Every line in the records below with the string "that" needs to be copied out.

Collected data entries
=== Begin Enclosure ===
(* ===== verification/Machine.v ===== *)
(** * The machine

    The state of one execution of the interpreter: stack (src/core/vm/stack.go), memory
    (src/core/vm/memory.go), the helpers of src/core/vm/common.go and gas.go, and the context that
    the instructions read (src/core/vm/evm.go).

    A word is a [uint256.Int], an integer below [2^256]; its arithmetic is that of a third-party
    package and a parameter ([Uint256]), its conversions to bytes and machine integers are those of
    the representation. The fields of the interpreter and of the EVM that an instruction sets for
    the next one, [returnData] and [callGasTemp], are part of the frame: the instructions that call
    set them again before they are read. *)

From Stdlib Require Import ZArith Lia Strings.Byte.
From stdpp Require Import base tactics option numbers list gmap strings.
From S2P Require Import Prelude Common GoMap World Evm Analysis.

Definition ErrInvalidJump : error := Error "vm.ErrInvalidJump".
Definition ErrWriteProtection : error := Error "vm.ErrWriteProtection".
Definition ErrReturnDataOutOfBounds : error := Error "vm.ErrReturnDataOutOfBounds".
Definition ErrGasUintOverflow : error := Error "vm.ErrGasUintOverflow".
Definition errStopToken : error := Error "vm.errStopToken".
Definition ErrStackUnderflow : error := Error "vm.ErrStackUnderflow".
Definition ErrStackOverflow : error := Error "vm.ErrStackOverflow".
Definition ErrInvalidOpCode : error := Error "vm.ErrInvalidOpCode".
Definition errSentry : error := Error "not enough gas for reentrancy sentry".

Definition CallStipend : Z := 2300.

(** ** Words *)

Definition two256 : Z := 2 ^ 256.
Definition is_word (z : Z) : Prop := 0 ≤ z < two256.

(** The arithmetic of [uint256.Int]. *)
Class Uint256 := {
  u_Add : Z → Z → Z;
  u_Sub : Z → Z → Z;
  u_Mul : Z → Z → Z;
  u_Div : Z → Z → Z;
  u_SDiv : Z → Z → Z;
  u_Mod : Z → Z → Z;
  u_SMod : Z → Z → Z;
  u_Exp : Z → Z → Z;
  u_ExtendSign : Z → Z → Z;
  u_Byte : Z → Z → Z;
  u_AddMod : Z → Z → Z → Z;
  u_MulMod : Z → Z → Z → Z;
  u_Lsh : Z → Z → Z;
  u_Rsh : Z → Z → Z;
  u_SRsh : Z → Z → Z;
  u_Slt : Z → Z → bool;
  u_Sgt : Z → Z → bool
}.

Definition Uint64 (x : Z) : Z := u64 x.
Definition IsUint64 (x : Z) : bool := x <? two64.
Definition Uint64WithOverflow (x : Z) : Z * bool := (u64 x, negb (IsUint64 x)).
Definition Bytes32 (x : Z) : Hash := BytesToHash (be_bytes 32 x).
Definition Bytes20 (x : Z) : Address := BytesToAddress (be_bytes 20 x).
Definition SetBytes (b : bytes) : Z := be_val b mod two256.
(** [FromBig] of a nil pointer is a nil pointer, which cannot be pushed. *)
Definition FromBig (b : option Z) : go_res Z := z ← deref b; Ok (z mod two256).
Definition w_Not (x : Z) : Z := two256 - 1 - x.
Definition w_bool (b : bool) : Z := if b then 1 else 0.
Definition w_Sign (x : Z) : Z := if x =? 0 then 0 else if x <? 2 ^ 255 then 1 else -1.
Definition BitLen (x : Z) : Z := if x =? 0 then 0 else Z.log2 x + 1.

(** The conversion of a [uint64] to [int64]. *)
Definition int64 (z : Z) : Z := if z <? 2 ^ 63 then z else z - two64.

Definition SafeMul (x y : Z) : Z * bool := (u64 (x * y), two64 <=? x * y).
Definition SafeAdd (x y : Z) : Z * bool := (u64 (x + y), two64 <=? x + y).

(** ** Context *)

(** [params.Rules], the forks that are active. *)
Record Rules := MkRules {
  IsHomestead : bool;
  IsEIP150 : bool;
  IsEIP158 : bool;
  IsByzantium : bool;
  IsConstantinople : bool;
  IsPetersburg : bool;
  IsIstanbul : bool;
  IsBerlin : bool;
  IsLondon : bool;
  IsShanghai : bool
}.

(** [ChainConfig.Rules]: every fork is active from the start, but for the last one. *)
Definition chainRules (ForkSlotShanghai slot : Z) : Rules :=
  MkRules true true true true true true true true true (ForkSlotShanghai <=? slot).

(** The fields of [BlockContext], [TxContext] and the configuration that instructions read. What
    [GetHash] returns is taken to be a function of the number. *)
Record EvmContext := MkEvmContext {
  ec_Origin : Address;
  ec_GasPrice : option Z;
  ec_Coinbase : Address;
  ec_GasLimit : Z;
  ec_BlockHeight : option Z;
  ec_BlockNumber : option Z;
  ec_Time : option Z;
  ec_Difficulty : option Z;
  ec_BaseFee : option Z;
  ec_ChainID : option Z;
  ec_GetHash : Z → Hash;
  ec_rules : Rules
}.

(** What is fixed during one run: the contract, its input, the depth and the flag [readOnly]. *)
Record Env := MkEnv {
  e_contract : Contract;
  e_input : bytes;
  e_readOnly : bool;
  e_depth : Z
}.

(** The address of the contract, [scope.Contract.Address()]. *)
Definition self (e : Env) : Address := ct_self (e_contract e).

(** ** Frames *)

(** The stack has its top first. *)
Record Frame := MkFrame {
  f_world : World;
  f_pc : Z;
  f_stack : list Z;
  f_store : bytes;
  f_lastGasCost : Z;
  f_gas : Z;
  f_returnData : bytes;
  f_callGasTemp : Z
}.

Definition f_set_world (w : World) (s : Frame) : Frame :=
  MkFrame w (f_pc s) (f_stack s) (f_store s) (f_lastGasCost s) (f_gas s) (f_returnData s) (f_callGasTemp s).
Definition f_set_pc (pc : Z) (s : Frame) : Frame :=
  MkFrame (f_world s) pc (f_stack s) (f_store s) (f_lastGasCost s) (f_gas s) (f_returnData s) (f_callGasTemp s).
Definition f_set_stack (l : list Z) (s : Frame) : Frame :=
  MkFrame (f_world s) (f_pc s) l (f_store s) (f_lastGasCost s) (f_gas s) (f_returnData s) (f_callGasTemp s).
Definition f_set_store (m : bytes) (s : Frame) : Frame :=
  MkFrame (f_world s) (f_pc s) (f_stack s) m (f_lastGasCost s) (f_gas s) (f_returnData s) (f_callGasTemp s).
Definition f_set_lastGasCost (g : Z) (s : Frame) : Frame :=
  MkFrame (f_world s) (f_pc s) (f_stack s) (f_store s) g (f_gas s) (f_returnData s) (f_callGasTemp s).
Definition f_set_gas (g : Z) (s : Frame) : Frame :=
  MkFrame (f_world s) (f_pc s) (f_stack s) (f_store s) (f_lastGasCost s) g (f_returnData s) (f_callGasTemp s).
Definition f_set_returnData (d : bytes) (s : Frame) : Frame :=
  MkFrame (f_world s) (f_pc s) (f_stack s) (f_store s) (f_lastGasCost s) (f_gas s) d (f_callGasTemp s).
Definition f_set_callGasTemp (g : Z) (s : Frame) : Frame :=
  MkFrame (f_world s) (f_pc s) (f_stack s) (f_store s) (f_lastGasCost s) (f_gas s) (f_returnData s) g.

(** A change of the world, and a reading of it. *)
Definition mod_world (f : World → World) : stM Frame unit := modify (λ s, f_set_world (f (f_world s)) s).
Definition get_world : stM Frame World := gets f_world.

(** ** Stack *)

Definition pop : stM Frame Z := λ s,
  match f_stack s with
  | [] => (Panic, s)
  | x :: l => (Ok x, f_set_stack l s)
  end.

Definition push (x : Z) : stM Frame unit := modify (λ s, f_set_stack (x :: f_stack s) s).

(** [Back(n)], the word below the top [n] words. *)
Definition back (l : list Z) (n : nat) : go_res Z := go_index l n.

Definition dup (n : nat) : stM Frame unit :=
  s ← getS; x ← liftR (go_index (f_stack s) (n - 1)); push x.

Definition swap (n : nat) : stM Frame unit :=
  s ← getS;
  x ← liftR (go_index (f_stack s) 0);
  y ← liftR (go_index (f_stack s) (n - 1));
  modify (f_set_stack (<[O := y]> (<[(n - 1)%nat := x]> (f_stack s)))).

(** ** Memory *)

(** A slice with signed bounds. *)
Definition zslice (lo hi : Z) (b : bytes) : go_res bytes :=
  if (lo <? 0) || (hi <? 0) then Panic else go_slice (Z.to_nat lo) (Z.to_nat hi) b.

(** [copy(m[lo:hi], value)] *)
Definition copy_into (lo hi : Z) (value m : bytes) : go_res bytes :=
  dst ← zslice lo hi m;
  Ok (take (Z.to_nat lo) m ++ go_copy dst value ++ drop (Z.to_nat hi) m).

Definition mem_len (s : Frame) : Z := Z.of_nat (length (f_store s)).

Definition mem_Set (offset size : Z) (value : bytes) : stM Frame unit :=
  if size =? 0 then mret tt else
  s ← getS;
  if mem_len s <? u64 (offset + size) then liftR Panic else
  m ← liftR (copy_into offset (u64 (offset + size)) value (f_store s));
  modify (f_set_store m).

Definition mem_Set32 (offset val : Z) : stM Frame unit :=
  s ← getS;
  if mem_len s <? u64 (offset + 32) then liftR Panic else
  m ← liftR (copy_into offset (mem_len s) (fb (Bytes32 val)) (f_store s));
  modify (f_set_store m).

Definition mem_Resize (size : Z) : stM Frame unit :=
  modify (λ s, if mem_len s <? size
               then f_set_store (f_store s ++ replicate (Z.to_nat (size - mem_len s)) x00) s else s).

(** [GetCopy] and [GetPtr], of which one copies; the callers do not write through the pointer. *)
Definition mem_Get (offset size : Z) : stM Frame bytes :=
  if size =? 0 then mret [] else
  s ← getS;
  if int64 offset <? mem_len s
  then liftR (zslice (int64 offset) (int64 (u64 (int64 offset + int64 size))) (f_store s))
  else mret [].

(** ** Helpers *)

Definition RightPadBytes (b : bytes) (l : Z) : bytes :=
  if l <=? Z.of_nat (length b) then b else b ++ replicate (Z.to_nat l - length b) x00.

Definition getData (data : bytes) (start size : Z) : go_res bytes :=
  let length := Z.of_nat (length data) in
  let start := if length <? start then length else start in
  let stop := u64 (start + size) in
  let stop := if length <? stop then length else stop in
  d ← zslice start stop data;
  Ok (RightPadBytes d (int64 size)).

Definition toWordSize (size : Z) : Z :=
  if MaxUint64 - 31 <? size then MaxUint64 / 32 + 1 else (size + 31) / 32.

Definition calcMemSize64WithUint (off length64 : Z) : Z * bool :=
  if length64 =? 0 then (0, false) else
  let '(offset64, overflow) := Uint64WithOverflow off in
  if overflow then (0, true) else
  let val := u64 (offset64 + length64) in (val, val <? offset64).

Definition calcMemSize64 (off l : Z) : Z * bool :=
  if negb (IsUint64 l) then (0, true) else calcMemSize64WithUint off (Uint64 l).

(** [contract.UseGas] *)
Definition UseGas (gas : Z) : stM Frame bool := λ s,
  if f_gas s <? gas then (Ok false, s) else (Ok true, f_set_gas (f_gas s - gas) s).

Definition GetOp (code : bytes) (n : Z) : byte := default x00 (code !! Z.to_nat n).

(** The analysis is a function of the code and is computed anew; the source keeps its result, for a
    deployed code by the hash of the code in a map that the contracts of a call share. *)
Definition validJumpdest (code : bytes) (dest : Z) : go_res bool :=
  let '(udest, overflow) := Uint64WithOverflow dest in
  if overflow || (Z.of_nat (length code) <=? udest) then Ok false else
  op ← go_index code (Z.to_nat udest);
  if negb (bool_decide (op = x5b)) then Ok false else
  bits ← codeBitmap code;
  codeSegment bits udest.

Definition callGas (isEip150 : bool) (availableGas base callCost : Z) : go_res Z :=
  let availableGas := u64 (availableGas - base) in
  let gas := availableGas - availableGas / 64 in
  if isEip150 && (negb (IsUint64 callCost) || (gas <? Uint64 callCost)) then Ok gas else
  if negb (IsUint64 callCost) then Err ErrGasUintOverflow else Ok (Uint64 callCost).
=== End Enclosure ===
**Finished exercise**.
    (src/core/vm/memory.go), the helpers of src/core/vm/common.go and gas.go, and the context that
    A word is a [uint256.Int], an integer below [2^256]; its arithmetic is that of a third-party
    the representation. The fields of the interpreter and of the EVM that an instruction sets for
    the next one, [returnData] and [callGasTemp], are part of the frame: the instructions that call
(** [params.Rules], the forks that are active. *)
(** The fields of [BlockContext], [TxContext] and the configuration that instructions read. What
    deployed code by the hash of the code in a map that the contracts of a call share. *)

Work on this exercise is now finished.